Not everyone is suited to a career working with children. Jobs can be physically, emotionally and intellectually challenging and you'll need a specific set of skills to deal with the demands of each role.

However, in general, to work with children you'll need:

  • A patient nature - working with children you'll often have to explain yourself, repeat instructions and deal with distractions. At times their behaviour can be testing. It's important for you to hide your frustration and understand that children think, feel and process things differently to adults.
  • Excellent communication skills - the ability to earn a child's trust and respect is vital to any job with children. Communication skills are essential when trying to achieve this. You need to be a confident and authoritative communicator with the ability to talk to children on their level. Excellent listening skills are also crucial.
  • Enthusiasm - you need to really like children and enjoy spending time with them and to have real enthusiasm for your job - kids can spot insincerity a mile off.
  • The capacity to think on your feet and stay calm in stressful situations - the young have a knack for being unpredictable and curious and this can sometimes lead to accidents. Children look to adults to know how to act in emergency or stressful situations, so being able to think on your feet and keep a cool head is important.
  • Imagination and creativity - creativity is essential to a child's growth. You need to be adept at coming up with new ways for children to express themselves.
  • Good organisational and time management skills - when working with children things rarely go according to plan. You'll need strong organisational and time management skills to ensure that sessions, lessons, meetings and one-to-ones stay on track.
  • A non-judgmental approach and a respect for diversity - no matter your role, it's likely you'll work with children and young people with varying abilities from a range of backgrounds and ethnicities.
  • Leadership skills - as the adult, children and young people will look to you for guidance and leadership. It's important that you're able to confidently take charge of a situation.

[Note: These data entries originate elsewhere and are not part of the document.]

(** One row through step 11. *)
Definition init_row (r : gmap string cell) : gmap string cell :=
  <["Hashtags" := NA]> (<["Caption_Length" := NA]> r).

Definition post_info_row (post_col : string) (r : gmap string cell)
    : gmap string cell :=
  let r0 := init_row r in
  let x := get_cell r0 post_col in
  if cell_isin x coding_scheme_keys
  then <["Hashtags" := hashtags_of x]>
         (<["Caption_Length" := caption_length_of x]> r0)
  else r0.

Definition post_info_frame (df : frame) (post_col : string) : frame :=
  Frame (add_column (add_column (columns df) "Caption_Length") "Hashtags")
        (map (post_info_row post_col) (rows df)).

(** The three console lines of step 11. *)
Definition post_info_log (df : frame) (post_col output_file : string)
    : list string :=
  [ output_file ++ " created with " ++ fmt_nat (length (rows df)) ++ " rows.";
    " - Added: 'Caption_Length', 'Hashtags' based on '" ++ post_col ++ "'";
    " - Valid mappings: "
      ++ fmt_nat (length (List.filter
                            (fun r => cell_isin (get_cell (init_row r) post_col)
                                                coding_scheme_keys)
                            (rows df)))
      ++ " / " ++ fmt_nat (length (rows df)) ++ newline ].

(** The score of steps 16 and 17 for one row. *)
Definition as_float (c : cell) : float :=
  match c with
  | IntV z => float_of_Z z
  | FloatV x => x
  | _ => nan
  end.

Definition is_number_or_null (c : cell) : bool :=
  match c with StrV _ => false | _ => true end.

Definition row_score (r : gmap string cell) : cell :=
  cell_of_float
    (engagement_score (as_float (get_cell r "Like Possibility"))
                      (as_float (get_cell r "Comment Possibility"))
                      (as_float (get_cell r "Share Possibility"))).

Definition scored_frame (df : frame) : frame :=
  Frame (add_column (columns df) score_column)
        (map (fun r => <[score_column := row_score r]> r) (rows df)).

(** A record set the score stage accepts: the three items are columns
    and hold numbers or nulls. *)
Definition scorable (df : frame) : Prop :=
  "Like Possibility" ∈ columns df
  /\ "Comment Possibility" ∈ columns df
  /\ "Share Possibility" ∈ columns df
  /\ Forall (fun r =>
       is_number_or_null (get_cell r "Like Possibility") = true
       /\ is_number_or_null (get_cell r "Comment Possibility") = true
       /\ is_number_or_null (get_cell r "Share Possibility") = true)
       (rows df).





Definition forallb3 {A} (f : A -> A -> A -> bool) (xs : list A) : bool :=
  forallb (fun a => forallb (fun b => forallb (f a b) xs) xs) xs.



(** ** Example tables *)

Definition mkrow (kvs : list (string * cell)) : gmap string cell :=
  list_to_map kvs.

A sense of humour, problem-solving ability and resilience also go a long way.

Will I need to complete relevant training?

Continuing professional development (CPD) is a feature of all jobs when working with children. No matter your role, it's crucial that you stay up to date with the developments in research, processes and practices. It's vital that you work hard to keep your skills and knowledge up to date in order to progress throughout your career.

A number of organisations provide further training opportunities. For example, if you work within Children's Services, local councils offer a range of courses for all staff. Training can cover first aid, health and safety, information management, leadership and management and special educational needs (SEN).

Teachers also receive in-service training, either in-house on teacher training days or at regional training centres run by local authorities. Training topics cover curriculum issues, target setting and assessment, special needs or pastoral care.

City and Guilds offers a suite of training courses for those working with children, including qualifications in youth work, youth justice, parenting services and childcare. For more information, see City and Guilds - Children.

Children's charities, such as Barnardo's and the NSPCC, provide training in child protection, safer recruitment, working with children and young people and safeguarding.

All organisations that work or come into contact with children will have safeguarding policies and procedures in place to ensure that children are protected from harm. Because of this, safeguarding is an important aspect of any job that concerns working with children - if your qualifications haven't touched on this, completing additional training will be useful.